Initially, Excelsior and other media outlets, based on local officials’ reports, put the figure at 30 dead, which would have made the incident one of the most violent firefights in recent years. However, authorities later said that only seven died, before correcting the figure to 13.

One Air Force sergeant and one municipal police officer were among those killed in Choix, with the remainder of the dead coming from the armed group that initiated the attack.

Firefights that leave dozens dead are relatively uncommon in Mexico, but not unprecedented. Last May, 30 people were killed in a running battle between criminal gangs along a highway in the Pacific state of Nayarit. In July 2010, a group of human traffickers battled against hitmen just south of the US border in Sonora, leaving 22 victims. In May 2007, gunfights between state and federal authorities in Cananea, Sonora, left 22 dead, the majority of them suspected criminals.

Choix sits within the so-called Golden Triangle, the remote portion of Mexico’s Sierra Madre Occidental where the states of Durango, Sinaloa, and Chihuahua come together. The region is the traditional home of Mexico’s marijuana and opium production, dating back to the 19th century, and Sinaloa is the home state of many of the nation’s most notorious traffickers. While its remoteness gives the groups operating there a measure of protection against the federal forces, it remains relatively to close to border crossings in Chihuahua and Sonora, which adds to its value for criminal organizations.

Initial reports said that the Choix attackers belonged to a cell linked to Vicente Carrillo Fuentes’ clan, the Beltran Leyva Organization (BLO), and the Zetas. Officials say that the mountainous region around Choix is controlled by the Sinaloa Cartel of Joaquin “El Chapo” Guzman, the primary enemy of the three groups named above. However, the cell identified by authorities has reportedly been operating in the region for several weeks, and has engaged in a series of skirmishes with Sinaloa Cartel forces.

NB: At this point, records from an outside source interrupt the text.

(** * Offline Video Editor (src/app/app.tsx): command builders, output
    bookkeeping and the run controller

    A shallow embedding of the application screen.  JavaScript strings are
    [string]s (one character per code unit), the React state of [App] is a
    record, and every [async] function is a small tree of effects whose
    suspension points are the [await]s of the source. *)

From Stdlib Require Import String Ascii List Lia Bool Arith.
From stdpp Require Import base gmap strings list.

Local Open Scope string_scope.
Local Open Scope list_scope.

(** ** JavaScript string operations used by the source *)

Module JsString.

(** The double-quote character, written by its decimal code. *)
Definition dquote : string := String "034"%char "".

Definition backslash : ascii := "092"%char.

(** [s.length] *)
Definition len (s : string) : nat := String.length s.

Fixpoint str_take (n : nat) (s : string) : string :=
  match n, s with
  | S n', String c r => String c (str_take n' r)
  | _, _ => ""
  end.

Fixpoint str_drop (n : nat) (s : string) : string :=
  match n, s with
  | S n', String _ r => str_drop n' r
  | _, _ => s
  end.

(** [s.slice(a, b)] for non-negative indices: the characters at positions
    [a] (inclusive) to [b] (exclusive), clipped to the string. *)
Definition slice (a b : nat) (s : string) : string := str_take (b - a) (str_drop a s).

(** [s.startsWith(p)] *)
Definition startsWith (s p : string) : bool := String.prefix p s.

(** [s.includes(sub)] *)
Fixpoint includes (s sub : string) : bool :=
  match s with
  | "" => startsWith "" sub
  | String _ r => startsWith s sub || includes r sub
  end.

(** [s.endsWith(suf)] *)
Definition endsWith (s suf : string) : bool :=
  Nat.leb (len suf) (len s) && String.eqb (str_drop (len s - len suf) s) suf.

(** [s.replace(pat, rep)] with a string pattern: only the first occurrence
    of [pat] is replaced ([rep] is taken literally; the source's replacement
    text has no dollar sign). *)
Fixpoint replace (pat rep s : string) : string :=
  if startsWith s pat then rep +:+ str_drop (len pat) s
  else match s with
       | "" => ""
       | String c r => String c (replace pat rep r)
       end.

(** [s.replace(/[cs]/g, rep)] for a character class: every character of the
    class is replaced. *)
Fixpoint replace_class (cls : ascii -> bool) (rep : string) (s : string) : string :=
  match s with
  | "" => ""
  | String c r =>
      (if cls c then rep else String c "") +:+ replace_class cls rep r
  end.

(** Number of occurrences of a character. *)
Fixpoint count_char (c : ascii) (s : string) : nat :=
  match s with
  | "" => 0
  | String d r => (if Ascii.eqb d c then 1 else 0) + count_char c r
  end.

The fighting is a manifestation of the ongoing turbulence in Sinaloa, which is ostensibly the home base of Guzman, widely considered the most powerful trafficker in Mexico. Typically, airtight control by a single capo brings a measure of peace to a given region, but Sinaloa remains one of the bloodiest states in Mexico. Indeed, in 2010, only Chihuahua had a higher murder rate or higher total number of murders than Sinaloa. Last year, just four states witnessed more killings, and Chihuahua was again the only state with a higher murder rate than Sinaloa’s.

Much of this violence stems from Guzman’s inability to definitively stamp out his rivals in the BLO, which was part of his group until 2008. Guzman is widely perceived as the winner of the years-long battle with the BLO, which has fractured into several different groups, but gunmen loyal to the Beltran Levyas, who are also from Sinaloa, have continued to operate in the Pacific state. As the reports demonstrate, they have paired up with Guzman’s principal enemies, increasing their significance.

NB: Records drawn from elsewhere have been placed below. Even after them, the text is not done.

(** * The pyobjects renderer: declaration registry, requisites and factories

    A shallow embedding of [renderers/pyobjects.py].  The Python classes
    become records (one module per class for the field names) and their
    methods become functions; methods that mutate the registry or a
    [State] object are written in a state-and-exception monad over a
    [world] made of the object store and the registry.  Of the entry
    point [render] the grouping of the loaded names into the function
    lists of the factories is embedded; the rest of it and [SaltObject]
    rest on [exec] and on the Salt loader and are left out, as is
    [State.__str__]. *)

From Stdlib Require Import ZArith Ascii.
From stdpp Require Import sorting.
From stdpp Require Import base option list list_monad strings gmap functions.

(** ** Objects and values *)

(** [REQUISITES = ('require', 'watch', 'use', 'require_in', 'watch_in', 'use_in')] *)
Definition REQUISITES : list string :=
  ["require"; "watch"; "use"; "require_in"; "watch_in"; "use_in"].

(** [class StateExtend]: a wrapper around the id it tags. *)
Module StateExtend.
Record t := Build { name : string }.
End StateExtend.

(** What is passed as [id_]: a plain id, or one wrapped by [extend(...)]. *)
Inductive ident :=
| Id (s : string)
| Extend (e : StateExtend.t).

(** [class StateRequisite]: the fields set by [__init__].  Every object of
    a render shares the one registry of the [world], so the [registry]
    field is not repeated in the records. *)
Module StateRequisite.
Record t := Build { requisite : string; module : string; id_ : ident }.
End StateRequisite.

(** The Python values that reach the attribute mapping and the rendered
    data.  A [list] is the only value [isinstance(_, list)] accepts and the
    only one with an [append] method; a [StateRequisite] is the only one
    [isinstance(_, StateRequisite)] accepts.  Mappings keep their entries in
    order ([OrderedDict]); the plain dicts the code builds have one entry.
    Lists are held by value: a list object is taken not to be shared
    between two attribute slots. *)
#[warnings="-register-all"]
Inductive value :=
| VNone
| VBool (b : bool)
| VInt (n : Z)
| VStr (s : string)
| VList (l : list value)
| VDict (d : list (string * value))
| VReq (r : StateRequisite.t)
| VExtend (e : StateExtend.t).

Global Instance value_inhabited : Inhabited value := populate VNone.

Definition ident_value (i : ident) : value :=
  match i with
  | Id s => VStr s
  | Extend e => VExtend e
  end.

(** [StateRequisite.__call__]: [{self.module: self.id_}] *)
Definition StateRequisite_call (self : StateRequisite.t) : value :=
  VDict [(StateRequisite.module self, ident_value (StateRequisite.id_ self))].

(** ** Ordered dictionaries

    [salt.utils.odict.OrderedDict] as an association list in insertion
    order: assigning to a key that is present replaces its value in place,
    assigning to a new key appends it. *)
Section odict.
Context {A : Type}.

(** [k in d] *)
Definition od_in (k : string) (d : list (string * A)) : bool :=
  bool_decide (k ∈ d.*1).

(** [d[k]] *)
Fixpoint od_get (k : string) (d : list (string * A)) : option A :=
  match d with
  | [] => None
  | (k', v) :: d => if decide (k = k') then Some v else od_get k d
  end.

(** [d[k] = v] *)
Fixpoint od_set (k : string) (v : A) (d : list (string * A)) : list (string * A) :=
  match d with
  | [] => [(k, v)]
  | (k', v') :: d =>
      if decide (k = k') then (k, v) :: d else (k', v') :: od_set k v d
  end.

(** [OrderedDict(items)] *)
Definition OrderedDict (items : list (string * A)) : list (string * A) :=
  foldl (λ d kv, od_set kv.1 kv.2 d) [] items.
End odict.

(** ** Declarations *)

(** [class State]: the fields set by [__init__]; [requisite] is set last,
    after the registration. *)
Module State.
Record t := Build {
  id_ : ident;
  module : string;
  func : string;
  kwargs : gmap string value;
  requisite : option StateRequisite.t
}.

Definition set_kwargs (kw : gmap string value) (self : t) : t :=
  Build (id_ self) (module self) (func self) kw (requisite self).
Definition set_id_ (i : ident) (self : t) : t :=
  Build i (module self) (func self) (kwargs self) (requisite self).
Definition set_requisite (r : StateRequisite.t) (self : t) : t :=
  Build (id_ self) (module self) (func self) (kwargs self) (Some r).
End State.

Global Instance State_inhabited : Inhabited State.t :=
  populate (State.Build (Id "") "" "" ∅ None).

(** [req() if isinstance(req, StateRequisite) else req] *)
Definition requisite_dict (req : value) : value :=
  match req with
  | VReq r => StateRequisite_call r
  | _ => req
  end.

(** One turn of the loop [for attr in REQUISITES] of [State.attrs]. *)
Definition normalize_requisite (kwargs : gmap string value) (attr : string)
    : gmap string value :=
  match kwargs !! attr with
  | None => kwargs
  | Some (VList l) => <[attr := VList (requisite_dict <$> l)]> kwargs
  | Some v =>
      let kwargs := <[attr := VList [v]]> kwargs in
      <[attr := VList (requisite_dict <$> [v])]> kwargs
  end.

(** [sorted(kwargs.iterkeys())]: the keys are byte strings, compared
    byte by byte. *)
Definition sorted_keys (kwargs : gmap string value) : list string :=
  merge_sort String.le (map_to_list kwargs).*1.

(** [State.attrs].  The property rebinds the normalised lists in
    [self.kwargs], so the updated object is returned with the result. *)
Definition State_attrs (self : State.t) : State.t * list value :=
  let kwargs := foldl normalize_requisite (State.kwargs self) REQUISITES in
  (State.set_kwargs kwargs self,
   (λ k, VDict [(k, kwargs !!! k)]) <$> sorted_keys kwargs).

(** [State.full_func]: ["%s.%s" % (self.module, self.func)] *)
Definition State_full_func (self : State.t) : string :=
  State.module self +:+ "." +:+ State.func self.

(** [State.__call__]: [{self.full_func: self.attrs}] *)
Definition State_call (self : State.t) : State.t * value :=
  let '(self', attrs) := State_attrs self in
  (self', VDict [(State_full_func self, VList attrs)]).

(** ** The registry and the world *)

(** A reference to a [State] object. *)
Definition ref := nat.

(** [class StateRegistry]: the fields set by [empty]. *)
Module StateRegistry.
Record t := Build {
  states : list (string * ref);
  requisites : list StateRequisite.t;
  includes : list string;
  extends : list (string * ref)
}.
End StateRegistry.

(** The store of [State] objects, the next free reference, and the
    registry. *)
Record world := World {
  heap : ref → State.t;
  next : ref;
  registry : StateRegistry.t
}.

Inductive exn :=
| DuplicateState (msg : string)
| InvalidFunction (msg : string)
| AttributeError
| IndexError
| TypeError.

Inductive outcome (A : Type) :=
| Ok (a : A)
| Raise (e : exn).
Arguments Ok {A} a.
Arguments Raise {A} e.

(** Computations that read and write the world and may raise; the world
    at the point of the [raise] is kept. *)
Definition M (A : Type) : Type := world → outcome A * world.

Global Instance M_ret : MRet M := λ A a w, (Ok a, w).
Global Instance M_bind : MBind M := λ A B f m w,
  match m w with
  | (Ok a, w') => f a w'
  | (Raise e, w') => (Raise e, w')
  end.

This is not the first time this coalition of Sinaloa enemies has managed to inflict damage on Guzman’s forces. Written messages, known as “narcomantas,” taunting Guzman have repeatedly appeared in recent months in the Sinaloa city of Guasave, crowing over the murders of Guzman subordinates and claiming that the drug lord is colluding with the state government. Interestingly, the Choix gunmen were said to be from Guasave. Reports emerged late last year that the Zetas, supported by the BLO and Carrillo Fuentes, had also made their way into Culiacan, Sinaloa’s capital. These incidents suggest the continued vulnerability of Guzman’s forces, even in his own backyard.

That doesn’t mean, however, that Guzman is passively losing ground; like his enemies, he has been busy trying to expand. The violence in Choix comes just weeks after the appearance of a series of narcomantas in Nuevo Laredo, the northeastern border town that serves as one of the Zetas’ most important strongholds, heralding Guzman’s arrival into the area. One of the messages, which bore Guzman’s name and appeared alongside 14 dead bodies, accused Zeta boss Miguel Angel Treviño of using Hector Beltran Leyva’s forces to target Guzman’s people in Sinaloa.

Taken together, these incidents suggest that the concept of the “plaza” — the city or region controlled by a single drug trafficking organization, whose dominion is respected by its rivals — has grown more vulnerable. If they continue, such forays into the enemy’s turf are bound to provoke escalating acts of bloodshed.